Sunday, July 29, 2012

London 2012: Day Two Finals, Part Two

Three individual events opened finals tonight – check out my thoughts on those events.

The women’s 100 fly and men’s 100 breast provided thrills in world records; the men’s 400 free relay provided huge shocks. After the Americans released the slightly-surprising order of Nathan Adrian, Michael Phelps, Cullen Jones, and Ryan Lochte, I knew that Adrian had to get off to a great start. Adrian did just that;  his 47.89 broke his three-year old best time of 48.00. Next, Phelps looked so much better than in his 400 IM last night, splitting a blazing 47.15. Cullen Jones and Ryan Lochte followed that up with solid splits of 47.64 and 47.74, respectively. Though I thought Lochte could swim slightly faster, the foursome performed about like I expected them to; I expected that would get them a silver medal.

Well, they did win a silver medal, but stunningly, France won gold, not the heavily-favored Australia. Frenchmen Amaury Leveaux, Fabien Gilot, and Clement Lefert swam to fast starts, but where did Yannick Agnel come from with a shocking 46.84? Agnel ran down and swam right by Lochte. Agnel, now a huge contender in the individual 100 free, and he has as good a chance as anyone to win the men’s 200 free final tomorrow. He’ll face off with Lochte again, along with 400 free champ Sun Yang, defending silver medalist Park Tae Hwan, and world record-holder Paul Biedermann in what shapes up as one of the great races of these Olympics.

What happened with Australia? Their vaunted foursome finished fourth. What happened? They just underperformed. James Magnussen led off in 48.03, nearly a second off his best time. The middle men, Matt Targett and Eamon Sullivan, did their jobs, but world number two James Roberts didn’t even split under 48. Australia had some momentum coming into day two; that race guts the Aussies of any momentum just two days in. Props to Russia, too, for stepping up and beating the Aussies with four solid legs, especially Vlad Morozov’s 47.35.

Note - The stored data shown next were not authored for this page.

(** Reading back what was written: after [copyout] of some bytes succeeds,
    [copyin] from the same address returns them. *)
Theorem copyin_copyout s root t u l va src s' :
  as_rep s root t u l -> user_pages u t l -> 0 <= va -> Forall (fun b => 0 <= b < 256) src ->
  copyout root va src s = Ret 0 s' -> copyin root va (Z.of_nat (length src)) s' = Ret (0, src) s'.
Proof.
  intros R UP Hva Hsrc E.
  destruct (copyout_loop_spec (S (length src)) s root t u l va src R UP Hva ltac:(lia))
    as (r & s1 & k & E1 & R1 & _ & Hk & Hr). unfold copyout in E. rewrite E in E1. injection E1 as <- <-.
  destruct Hr as [[_ ->]|[? _]]; [|done]. unfold copyin. rewrite Nat2Z.id.
  destruct (copyin_loop_spec (S (length src)) s' root t u l va (Z.of_nat (length src)) R1 Hva ltac:(lia))
    as (r & bs & E2 & Hb). rewrite E2. rewrite Nat2Z.id in Hb.
  rewrite (ubytes_some _ (fun i => u8 (src !!! Z.to_nat i))) in Hb.
  - destruct Hb as [-> ->]. do 2 f_equal. apply list_eq. intros i. rewrite list_lookup_fmap.
    destruct (src !! i) as [b|] eqn:Ei.
    + pose proof (lookup_lt_Some _ _ _ Ei). rewrite lookup_seqZ_lt by lia. cbn [fmap option_fmap option_map]. f_equal.
      rewrite Forall_lookup in Hsrc. pose proof (Hsrc _ _ Ei).
      replace (Z.to_nat (0 + Z.of_nat i)) with i by lia.
      rewrite (list_lookup_total_correct _ _ _ Ei). apply u8_small. lia.
    + apply lookup_ge_None in Ei. rewrite lookup_seqZ_ge by lia. done.
  - intros i Hi. rewrite Hk, decide_True by lia. do 3 f_equal. lia.
Qed.
End VmProps.

(** ** Examples *)

(** A machine with sixteen pages after the kernel; the last two are the roots of
    empty page tables and six more are free. *)
Module Demo.
Definition demo_layout : Layout :=
  {| etext := KERNBASE + 8 * PGSIZE; kend := PHYSTOP - 16 * PGSIZE; trampoline := KERNBASE |}.
#[local] Existing Instance demo_layout.
Lemma demo_layout_ok : LayoutOk.
Proof. split; vm_compute; try done; split; done. Qed.
#[local] Existing Instance demo_layout_ok.

Definition page (k : Z) : Z := PHYSTOP - k * PGSIZE.
Definition demo_free : list Z := [page 3; page 4; page 5; page 6; page 7; page 8].
Definition demo : pmem :=
  {| mem := store64 (store64 (store64 (store64 (store64 ∅ (page 3) (page 4)) (page 4) (page 5))
       (page 5) (page 6)) (page 6) (page 7)) (page 7) (page 8);
     freelist := page 3; held := ∅ |}.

Semi-finals today did not provide any shocks as top qualifiers from prelims remained on top headed into the finale. Emily Seebohm swam just a bit slower than her near-world record performance in the women’s 100 back, but she remains nearly a second ahead of the dangerous Missy Franklin. Matt Grevers topped the men’s 100 back again; his 52.66 well outperformed the 53.03 of Camille Lacourt. Grevers enters the final tomorrow poised to upgrade from his silver medal four years ago.

Meanwhile, Lithuanian Ruta Meilutyte backed up her out-of-nowhere 100 breast from prelims with a new European record in the semi-finals, a 1:05.21. Should we consider her the favorite over Rebecca Soni? Hard to tell. Soni took out the race extremely slow in 32.13, a split upon which she can make major improvements. Soni has swum under 1:05 the past two years, and she has a lot more in the tank. However, can Soni stop the blazing Meilutyte? Certainly she does not have an easy task ahead of her.

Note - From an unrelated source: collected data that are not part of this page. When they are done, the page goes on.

Lemma puts_bind {A B} (P : list Z -> A -> pstate -> Prop) (Q : list Z -> B -> pstate -> Prop) (m : M pstate A) (f : A -> M pstate B) own s0 s :
  puts P own s0 (m s) -> (forall own' a s', P own' a s' -> puts Q own' s' (f a s')) -> puts Q own s0 (mbind_ m f s).
Proof.
  intros Hm Hf. unfold mbind_. revert own s0 Hm. induction (m s) as [a s'| |c s' k IH|]; intros own s0; cbn [puts bind_out]; [|done| |done].
  - intros (new & X & HP). eapply puts_from; [exact X|]. by apply Hf.
  - intros (I & new & X & Hk). split; [done|]. exists new. split; [done|]. intros s2 HE I2. apply IH. by apply Hk.
Qed.

Lemma puts_mono {A} (P Q : list Z -> A -> pstate -> Prop) own s0 o :
  puts P own s0 o -> (forall own' a s, P own' a s -> Q own' a s) -> puts Q own s0 o.
Proof.
  intros H HPQ. revert own s0 H. induction o as [a s'| |c s' k IH|]; intros own s0; cbn [puts]; [|done| |done].
  - intros (new & X & HP). eauto.
  - intros (I & new & X & Hk). split; [done|]. exists new. split; [done|]. intros s2 HE I2. apply IH. by apply Hk.
Qed.

Lemma puts_sleep c own s (Q : list Z -> unit -> pstate -> Prop) :
  pinv_at {[LPipe pi]} s ->
  (forall s', pinv_at {[LPipe pi]} s' -> (forall va, user s' va = user s va) -> Q own tt s') ->
  puts Q own s (sleep c (LPipe pi) s).
Proof.
  intros [Hi Hh] HQ. rewrite sleep_ok by done. cbn [puts].
  destruct (pinv_frame s (lput (∅ : lockset) s) ∅ Hi) as [I1 X1]; try done.
  split; [exact I1|]. exists []. split; [exact X1|]. intros s' [new X2] I2. destruct (acquire_pipe s' I2) as (s2 & -> & I3 & X3).
  cbn [puts]. exists []. split; [exact X3|]. rewrite !app_nil_r. apply HQ; [exact I3|].
  intros va. by rewrite (ext_user _ _ _ _ X3), (ext_user _ _ _ _ X2), (ext_user _ _ _ _ X1).
Qed.

(** The reader is gone, or the process was killed. *)
Definition hopeless (s : pstate) : Prop := exists p, pipes s !! pi = Some p /\ (readopen p = 0 \/ pr_killed s = true).

Lemma pipewrite_full_puts fuel own s :
  pinv_at {[LPipe pi]} s ->
  puts (fun own' ok s' => own' = own /\ (forall va, user s' va = user s va) /\
      if ok : bool
      then pinv_at {[LPipe pi]} s' /\ forall p q, pipes s' !! pi = Some p -> pipe_rep p q -> (length q < 512)%nat
      else pinv_at ∅ s' /\ hopeless s')
    own s (pipewrite_full fuel pi s).
Proof.
  revert s. induction fuel as [|fuel IH]; intros s I; [done|]. cbn [pipewrite_full].
  pose proof I as [(p & q & _ & _ & Hp & Hrep & _) Hh]. mstep. rewrite Hp. change (default no_pipe (Some p)) with p.
  rewrite (pipe_full p q Hrep). case_bool_decide as Hfull.
  - mstep. destruct ((readopen p =? 0) || pr_killed s) eqn:Hd.
    + assert (Hr : release (LPipe pi) s = Ret tt (lput ({[LPipe pi]} ∖ {[LPipe pi]} : lockset) s)).
      { rewrite release_ok by (cbn; rewrite Hh; set_solver). cbn. by rewrite Hh. }
      destruct (release_pipe s I) as (s' & E & I' & X). rewrite Hr in E. injection E as <-.
      rewrite (bind_ret _ _ _ _ _ Hr). cbn [mret_ puts]. exists []. split; [done|]. rewrite app_nil_r. split_and!; [done| |done|].
      * intros va. by apply (ext_user _ _ _ _ X).
      * exists p. split; [done|]. apply orb_true_iff in Hd as [Hd|Hd]; [left; by apply Z.eqb_eq|by right].
    + destruct (wakeup_pipe (ChanPipeRead pi) s _ LKmem_not_pipe I) as (s1 & E & I1 & X1).
      rewrite (bind_ret _ _ _ _ _ E). apply (puts_from_nil _ _ _ s1 _ X1).
      apply (puts_bind (fun own' _ s' => own' = own /\ pinv_at {[LPipe pi]} s' /\ forall va, user s' va = user s1 va)); [by apply puts_sleep|].
      intros own' _ s2 (-> & I2 & U2). eapply puts_mono; [by apply IH|]. intros own' ok s3 (-> & U3 & H3). split_and!; [done| |exact H3].
      intros va. by rewrite U3, U2, (ext_user _ _ _ _ X1).
  - cbn [mret_ puts]. exists []. split; [apply ext_refl, I|]. rewrite app_nil_r. split_and!; try done.
    intros p' q' Hp' Hrep'. rewrite Hp in Hp'. injection Hp' as <-.
    pose proof (pp_size _ _ Hrep'). pose proof (pipe_full p q' Hrep') as E1.
    pose proof (pipe_full p q Hrep) as E2. rewrite E1 in E2. rewrite (bool_decide_false _ Hfull) in E2.
    apply bool_decide_eq_false in E2. lia.
Qed.

(** What [pipewrite] started in [s] with [rem] bytes left from [addr + i] returns when
    it has put the bytes [bs]: they are the next bytes of user memory.  It returns
    [i] plus their number, and stops short only where user memory ends; or -1, when
    the reader is gone or the process was killed. *)
Definition write_post (s : pstate) (rem : nat) (addr i : Z) (bs : list Z) (r : Z) (s' : pstate) : Prop :=
  pinv_at ∅ s' /\ (length bs <= rem)%nat /\ ubytes (user s) (addr + i) (length bs) = Some bs /\
  (r = -1 /\ (length bs < rem)%nat /\ hopeless s' \/
   r = i + Z.of_nat (length bs) /\ ((length bs < rem)%nat -> user s (addr + r) = None)).

Lemma pipewrite_done_puts own s rem addr i :
  pinv_at {[LPipe pi]} s -> ((0 < rem)%nat -> user s (addr + i) = None) ->
  puts (fun own' r s' => exists bs, own' = own ++ bs /\ write_post s rem addr i bs r s') own s (pipewrite_done pi i s).
Proof.
  intros I Hf. unfold pipewrite_done. destruct (finish_pipe (ChanPipeRead pi) i s I) as (s2 & -> & I2 & X2 & _).
  cbn [puts]. exists []. split; [done|]. exists []. split; [done|].
  unfold write_post. cbn [length Z.of_nat]. rewrite Z.add_0_r. split_and!; [done|lia|done|right]. split; [done|exact Hf].
Qed.

(** The memory of the process is the same in [s] and [s1]. *)
Lemma write_post_user s s1 rem addr i bs r s' :
  (forall va, user s1 va = user s va) -> write_post s1 rem addr i bs r s' -> write_post s rem addr i bs r s'.
Proof.
  intros U (I & Hl & Hb & Hr). split_and!; [done|done| |].
  - rewrite <- Hb. apply ubytes_ext. intros va. by rewrite U.
  - by rewrite <- (U (addr + r)).
Qed.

Two Olympic stars return to the pool in prelims tomorrow morning. Women’s 400 IM gold medalist and world record-holder Yi Shiwen enters the 200 IM as the favorite to back up her World title with Olympic gold. Yi has shown some massive improvements in London; could she possibly approach Ariana Kukors’ world record, an unthinkable 2:06.15? Aussie Alicia Coutts and American Kukors finished just behind Yi at Worlds last year, and they lead the medal charge, along with Hungary’s Katinka Hosszu, America’s Caitlin Leverenz, and maybe even defending champ Stephanie Rice.

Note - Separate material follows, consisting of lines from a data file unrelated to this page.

(** One step of thread [i], which runs on CPU [j]. *)
Definition thread_step (i j : nat) (w : world) : option world :=
  match pcs w i with
  | TForkret => Some (set_pc i TIdle (drop_plock j i OSelf w))
  | TIdle => None
  | TWait => set_pc i TCheck <$> take_lk i j w
  | TCheck => Some (if cond w then set_pc i TIdle (drop_lk i j (set_cond false w)) else set_pc i TLockSelf w)
  | TLockSelf => set_pc i TUnlock <$> take_plock i j i OSelf w
  | TUnlock => Some (set_pc i TChan (drop_lk i j w))
  | TChan => Some (set_pc i TState (set_ch i true w))
  | TState => Some (set_pc i TSched (set_st i SLEEPING w))
  | TSched => Some (sched_at i j TResume w)
  | TResume => Some (set_pc i TUnlockSelf (set_ch i false (restore i j w)))
  | TUnlockSelf => Some (set_pc i TRelock (drop_plock j i OSelf w))
  | TRelock => set_pc i TCheck <$> take_lk i j w
  | TSignal => set_pc i TSet <$> take_lk i j w
  | TSet => Some (set_pc i (TScan 0) (set_cond true w))
  | TScan k => set_pc i (TLook k) <$> take_plock i j k (OThread i) w
  | TLook k => Some (set_pc i (TNext k) (if ch w k then wake k w else w))
  | TNext k => Some (set_pc i (next_scan k) (drop_plock j k (OThread i) w))
  | TDone => Some (set_pc i TIdle (drop_lk i j w))
  | TKill k => set_pc i (TKillLook k) <$> take_plock i j k (OThread i) w
  | TKillLook k => Some (set_pc i (TKillNext k) (wake k w))
  | TKillNext k => Some (set_pc i TIdle (drop_plock j k (OThread i) w))
  | TYield => set_pc i TYieldState <$> take_plock i j i OSelf w
  | TYieldState => Some (set_pc i TYieldSched (set_st i RUNNABLE w))
  | TYieldSched => Some (sched_at i j TYieldResume w)
  | TYieldResume => Some (set_pc i TIdle (drop_plock j i OSelf (restore i j w)))
  end.

(** What an idle thread may start. *)
Definition starts (x : tpc) : Prop :=
  match x with TWait | TSignal | TYield => True | TKill i => (i < nproc)%nat | _ => False end.

(** [intr_on] and [intr_off] on CPU [j]. *)
Definition set_intr (j : nat) (b : bool) (w : world) : world :=
  let c := ints w j in
  set_ints j {| noff := noff c; intena := intena c; sstatus := (if b then intr_on else intr_off) (sstatus c) |} w.

(** One step of the scheduler of CPU [j]; a pass over the table begins with [intr_on]. *)
Definition cpu_step (j : nat) (w : world) : option world :=
  match cpu w j with
  | CScan i => set_cpu j (CLook i) <$> cpu_plock j i (if bool_decide (i = 0%nat) then set_intr j true w else w)
  | CLook i =>
      Some (if bool_decide (st w i = RUNNABLE)
            then set_cpu j (CRun i) (set_on i (Some j) (set_plock i (Some OSelf) (set_st i RUNNING w)))
            else set_cpu j (CScan (next_proc i)) (drop_plock j i (OCpu j) w))
  | CRun _ => None
  | CBack i => Some (set_cpu j (CScan (next_proc i)) (drop_plock j i (OCpu j) w))
  end.

(** A thread that holds no lock may also turn interrupts on and off. *)
Inductive wstep : world -> world -> Prop :=
| wstep_thread w w' i j : halted w = None -> on w i = Some j -> thread_step i j w = Some w' -> wstep w w'
| wstep_start w i j x : halted w = None -> on w i = Some j -> pcs w i = TIdle -> starts x -> wstep w (set_pc i x w)
| wstep_intr w i j b : halted w = None -> on w i = Some j -> pcs w i = TIdle -> wstep w (set_intr j b w)
| wstep_cpu w w' j : halted w = None -> cpu_step j w = Some w' -> wstep w w'.

(** At boot the processes that exist are RUNNABLE and start in [forkret]. *)
Definition booted (w : world) : Prop :=
  (forall i, pcs w i = TForkret /\ (st w i = RUNNABLE \/ st w i = UNUSED) /\ ch w i = false /\ plock w i = None /\ on w i = None) /\
  (forall j, cpu w j = CScan 0 /\ noff (ints w j) = 0) /\ lk w = None /\ cond w = false /\ halted w = None.

Inductive runs : world -> Prop :=
| runs_boot w : booted w -> runs w
| runs_step w w' : runs w -> wstep w w' -> runs w'.

(** ** The invariant *)

(** Where a process that is not running may be. *)
Definition parked (x : tpc) : bool := match x with TForkret | TResume | TYieldResume => true | _ => false end.
(** Where a running process holds its own lock. *)
Definition self_pc (x : tpc) : bool :=
  match x with
  | TForkret | TUnlock | TChan | TState | TSched | TResume | TUnlockSelf | TYieldState | TYieldSched | TYieldResume => true
  | _ => false
  end.
(** The process whose lock a thread holds in [wakeup] or [kill]. *)
Definition other_pc (x : tpc) : option nat :=
  match x with TLook i | TNext i | TKillLook i | TKillNext i => Some i | _ => None end.
(** The entry a thread has come to in [wakeup] or [kill]. *)
Definition pos_pc (x : tpc) : option nat :=
  match x with TScan i | TKill i | TLook i | TNext i | TKillLook i | TKillNext i => Some i | _ => None end.
Definition lk_pc (x : tpc) : bool :=
  match x with TCheck | TLockSelf | TUnlock | TSet | TScan _ | TLook _ | TNext _ | TDone => true | _ => false end.
Definition ch_pc (x : tpc) : bool := match x with TState | TSched | TResume => true | _ => false end.
(** The state of a running process. *)
Definition run_st (x : tpc) : procstate := match x with TSched => SLEEPING | TYieldSched => RUNNABLE | _ => RUNNING end.
Definition checked (x : tpc) : bool := match x with TLockSelf | TUnlock => true | _ => false end.
Definition cpu_holds (x : cpc) : option nat := match x with CLook i | CBack i => Some i | _ => None end.
Definition cpu_at (x : cpc) : nat := match x with CScan i | CLook i | CRun i | CBack i => i end.

(** Between finding the condition false and being woken. *)
Definition waiting (x : tpc) (s : procstate) : bool :=
  match x with TChan | TState | TSched => true | TResume => bool_decide (s = SLEEPING) | _ => false end.
(** A [wakeup] that has not come to process [i] yet. *)
Definition ahead (x : tpc) (i : nat) : Prop :=
  match x with TScan k | TLook k => (k <= i)%nat | TNext k => (k < i)%nat | _ => False end.

Record winv (w : world) : Prop := {
  wi_on : forall i j, on w i = Some j <-> cpu w j = CRun i;
  wi_idx : forall i, pcs w i <> TForkret -> (i < nproc)%nat;
  wi_at : forall j, (cpu_at (cpu w j) < nproc)%nat;
  wi_pos : forall i k, pos_pc (pcs w i) = Some k -> (k < nproc)%nat;
  wi_parked : forall i, on w i = None -> parked (pcs w i) = true /\ st w i <> RUNNING /\ (st w i = SLEEPING -> pcs w i = TResume);
  wi_st : forall i j, on w i = Some j -> st w i = run_st (pcs w i);
  wi_self : forall i, plock w i = Some OSelf <-> on w i <> None /\ self_pc (pcs w i) = true;
  wi_other : forall i k, plock w i = Some (OThread k) <-> other_pc (pcs w k) = Some i;
  wi_cpu : forall i j, plock w i = Some (OCpu j) <-> cpu_holds (cpu w j) = Some i;
  wi_lk : forall i, lk w = Some i <-> lk_pc (pcs w i) = true;
  wi_ch : forall i, ch w i = ch_pc (pcs w i);
  wi_checked : forall i, checked (pcs w i) = true -> cond w = false;
  wi_wake : forall i, cond w = true -> waiting (pcs w i) (st w i) = true -> exists k, ahead (pcs w k) i }.

Lemma winv_booted w : booted w -> winv w.
Proof.
  intros (Hi & Hj' & Hlk & Hc & _). assert (Hj : forall j, cpu w j = CScan 0) by (intros j; apply Hj'). split.
  - intros i j. destruct (Hi i) as (_ & _ & _ & _ & ->). rewrite Hj. split; discriminate.
  - intros i. by destruct (Hi i) as (-> & _).
  - intros j. rewrite Hj. unfold nproc, NPROC. cbn. lia.
  - intros i k. by destruct (Hi i) as (-> & _).
  - intros i _. destruct (Hi i) as (-> & [->| ->] & _); done.
  - intros i j. by destruct (Hi i) as (_ & _ & _ & _ & ->).
  - intros i. destruct (Hi i) as (_ & _ & _ & -> & ->). split; [done|]. by intros [].
  - intros i k. destruct (Hi i) as (_ & _ & _ & -> & _). destruct (Hi k) as (-> & _). split; discriminate.
  - intros i j. destruct (Hi i) as (_ & _ & _ & -> & _). rewrite Hj. split; discriminate.
  - intros i. rewrite Hlk. destruct (Hi i) as (-> & _). split; discriminate.
  - intros i. destruct (Hi i) as (-> & _ & -> & _). done.
  - intros i _. done.
  - intros i. rewrite Hc. discriminate.
Qed.

(** Cases on the indices that were updated, and propositional reasoning. *)
Ltac fn := cbn [pcs st ch plock on cpu lk cond set_pc set_st set_ch set_plock set_on set_cpu set_lk set_cond switch_away];
  unfold insert, fn_insert; repeat case_decide; subst.
Ltac ground :=
  repeat match goal with H : pcs _ _ = _ |- _ => rewrite H in * | H : cpu _ _ = _ |- _ => rewrite H in * end;
  cbn [parked self_pc other_pc pos_pc lk_pc ch_pc run_st checked cpu_holds cpu_at waiting] in *; intuition (congruence || lia).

Michael Phelps enters the water tomorrow for his signature event, the 200 fly. After an extremely disappointing swim in the 400 IM to open his Games, Phelps bounced back majorly with his 47.15 relay split. Phelps has the speed; does he have enough endurance for the 200 fly? I think he will come through in his best event, but he has to deal with his usual sparing mate, Takeshi Matsuda, and the likes of Wu Peng and Chad Le Clos. Good competition in the 200 fly, but who doubts Phelps in his baby? In the third attempt of these Games, Phelps could finally become the first man to win three straight Olympic golds in the same event.